(** * semi.h: a semi-space copying collector with a large-object side space

    A shallow embedding of [semi.h] and a verification of the properties its
    specification states: the bump allocator, the Cheney collection loop
    (flip / copy / scan / forward / visit) and the page-budget negotiation
    with the large-object space.

    Memory is the flat, byte-addressed store the C code works on; pointers
    and sizes are 64-bit unsigned words whose wrap-around is written out.
    The collaborators that [semi.h] only includes ([large-object-space.h],
    the per-kind size and field-visitor functions behind
    [FOR_EACH_HEAP_OBJECT_KIND], [getpagesize]) are interfaces: the collector
    is verified against any implementation of them.

    What a collection does is proved for every heap that holds a well-formed
    object graph ([well_formed]) and every large-object space that keeps the
    contract of its interface ([large_object_space_contract]); the object
    kinds of the benchmark, a small large-object space and a sample heap
    with a cycle show that these hypotheses can be met. *)

From Stdlib Require Import ZArith List Lia Bool Permutation.
Import ListNotations.
Local Open Scope Z_scope.

(** ** 64-bit machine arithmetic ([uintptr_t], [size_t], [long]) *)

Module Word.
Definition modulus : Z := 2 ^ 64.
Definition wrap (x : Z) : Z := x mod modulus.
Definition add (a b : Z) : Z := wrap (a + b).
Definition sub (a b : Z) : Z := wrap (a - b).
Definition mul (a b : Z) : Z := wrap (a * b).
Definition not (a : Z) : Z := wrap (Z.lnot a).
Definition and (a b : Z) : Z := Z.land a b.
Definition shr (a n : Z) : Z := Z.shiftr a n.
(** two's complement reading of a word, for [long] *)
Definition signed (x : Z) : Z := (x + 2 ^ 63) mod modulus - 2 ^ 63.
End Word.

(** ** Outcomes

    Every path of [semi.h] either returns, or ends the process through
    [abort ()], two of them after printing a diagnostic, or makes a libc
    call outside its contract -- [memset] over a range that does not fit
    the address space, [memcpy] between ranges that overlap.  C gives such
    a run no meaning: in practice the process is killed by a signal or
    memory is overwritten, and the model stops there with
    [undefined_behaviour].  Loops and the recursion through large objects
    are driven by fuel; [Timeout] is the answer of a run that was given too
    little. *)

Inductive diagnostic :=
| plain_abort
| ran_out_of_space (heap_size : Z)
| weird_mmap_failure
| undefined_behaviour.

Inductive outcome (A : Type) :=
| Done (a : A)
| Fatal (d : diagnostic)
| Timeout.
Arguments Done {A} a.
Arguments Fatal {A} d.
Arguments Timeout {A}.

Definition bind {A B : Type} (x : outcome A) (k : A -> outcome B) : outcome B :=
  match x with
  | Done a => k a
  | Fatal d => Fatal d
  | Timeout => Timeout
  end.

(** the value of a run that returned, [default] otherwise *)
Definition result_of {A : Type} (x : outcome A) (default : A) : A :=
  match x with
  | Done a => a
  | _ => default
  end.

Notation "x <- c ;; k" := (bind c (fun x => k))
  (at level 61, c at next level, right associativity).
Notation "' p <- c ;; k" := (bind c (fun p => k))
  (at level 61, p pattern, c at next level, right associativity).

(** ** Byte-addressed memory and the libc / OS calls the collector makes *)

Definition mem := Z -> Z.

Definition byte_at (m : mem) (a : Z) : Z := m a mod 256.

(** [*(uintptr_t* )a], little endian *)
Definition load (m : mem) (a : Z) : Z :=
  byte_at m a
  + 2 ^ 8 * byte_at m (a + 1)
  + 2 ^ 16 * byte_at m (a + 2)
  + 2 ^ 24 * byte_at m (a + 3)
  + 2 ^ 32 * byte_at m (a + 4)
  + 2 ^ 40 * byte_at m (a + 5)
  + 2 ^ 48 * byte_at m (a + 6)
  + 2 ^ 56 * byte_at m (a + 7).

(** [*(uintptr_t* )a = v] *)
Definition store (m : mem) (a v : Z) : mem :=
  fun x => if (a <=? x) && (x <? a + 8)
           then (v / 2 ^ (8 * (x - a))) mod 256
           else m x.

----------------

» **EXERCISE REQUIREMENTS**
Retype the data in full, exactly.

» **EXERCISE OUTPUT**
(** * semi.h: a semi-space copying collector with a large-object side space

    A shallow embedding of [semi.h] and a verification of the properties its
    specification states: the bump allocator, the Cheney collection loop
    (flip / copy / scan / forward / visit) and the page-budget negotiation
    with the large-object space.

    Memory is the flat, byte-addressed store the C code works on; pointers
    and sizes are 64-bit unsigned words whose wrap-around is written out.
    The collaborators that [semi.h] only includes ([large-object-space.h],
    the per-kind size and field-visitor functions behind
    [FOR_EACH_HEAP_OBJECT_KIND], [getpagesize]) are interfaces: the collector
    is verified against any implementation of them.

    What a collection does is proved for every heap that holds a well-formed
    object graph ([well_formed]) and every large-object space that keeps the
    contract of its interface ([large_object_space_contract]); the object
    kinds of the benchmark, a small large-object space and a sample heap
    with a cycle show that these hypotheses can be met. *)

From Stdlib Require Import ZArith List Lia Bool Permutation.
Import ListNotations.
Local Open Scope Z_scope.

(** ** 64-bit machine arithmetic ([uintptr_t], [size_t], [long]) *)

Module Word.
Definition modulus : Z := 2 ^ 64.
Definition wrap (x : Z) : Z := x mod modulus.
Definition add (a b : Z) : Z := wrap (a + b).
Definition sub (a b : Z) : Z := wrap (a - b).
Definition mul (a b : Z) : Z := wrap (a * b).
Definition not (a : Z) : Z := wrap (Z.lnot a).
Definition and (a b : Z) : Z := Z.land a b.
Definition shr (a n : Z) : Z := Z.shiftr a n.
(** two's complement reading of a word, for [long] *)
Definition signed (x : Z) : Z := (x + 2 ^ 63) mod modulus - 2 ^ 63.
End Word.

(** ** Outcomes

    Every path of [semi.h] either returns, or ends the process through
    [abort ()], two of them after printing a diagnostic, or makes a libc
    call outside its contract -- [memset] over a range that does not fit
    the address space, [memcpy] between ranges that overlap.  C gives such
    a run no meaning: in practice the process is killed by a signal or
    memory is overwritten, and the model stops there with
    [undefined_behaviour].  Loops and the recursion through large objects
    are driven by fuel; [Timeout] is the answer of a run that was given too
    little. *)

Inductive diagnostic :=
| plain_abort
| ran_out_of_space (heap_size : Z)
| weird_mmap_failure
| undefined_behaviour.

Inductive outcome (A : Type) :=
| Done (a : A)
| Fatal (d : diagnostic)
| Timeout.
Arguments Done {A} a.
Arguments Fatal {A} d.
Arguments Timeout {A}.

Definition bind {A B : Type} (x : outcome A) (k : A -> outcome B) : outcome B :=
  match x with
  | Done a => k a
  | Fatal d => Fatal d
  | Timeout => Timeout
  end.

(** the value of a run that returned, [default] otherwise *)
Definition result_of {A : Type} (x : outcome A) (default : A) : A :=
  match x with
  | Done a => a
  | _ => default
  end.

Notation "x <- c ;; k" := (bind c (fun x => k))
  (at level 61, c at next level, right associativity).
Notation "' p <- c ;; k" := (bind c (fun p => k))
  (at level 61, p pattern, c at next level, right associativity).

(** ** Byte-addressed memory and the libc / OS calls the collector makes *)

Definition mem := Z -> Z.

Definition byte_at (m : mem) (a : Z) : Z := m a mod 256.

(** [*(uintptr_t* )a], little endian *)
Definition load (m : mem) (a : Z) : Z :=
  byte_at m a
  + 2 ^ 8 * byte_at m (a + 1)
  + 2 ^ 16 * byte_at m (a + 2)
  + 2 ^ 24 * byte_at m (a + 3)
  + 2 ^ 32 * byte_at m (a + 4)
  + 2 ^ 40 * byte_at m (a + 5)
  + 2 ^ 48 * byte_at m (a + 6)
  + 2 ^ 56 * byte_at m (a + 7).

(** [*(uintptr_t* )a = v] *)
Definition store (m : mem) (a v : Z) : mem :=
  fun x => if (a <=? x) && (x <? a + 8)
           then (v / 2 ^ (8 * (x - a))) mod 256
           else m x.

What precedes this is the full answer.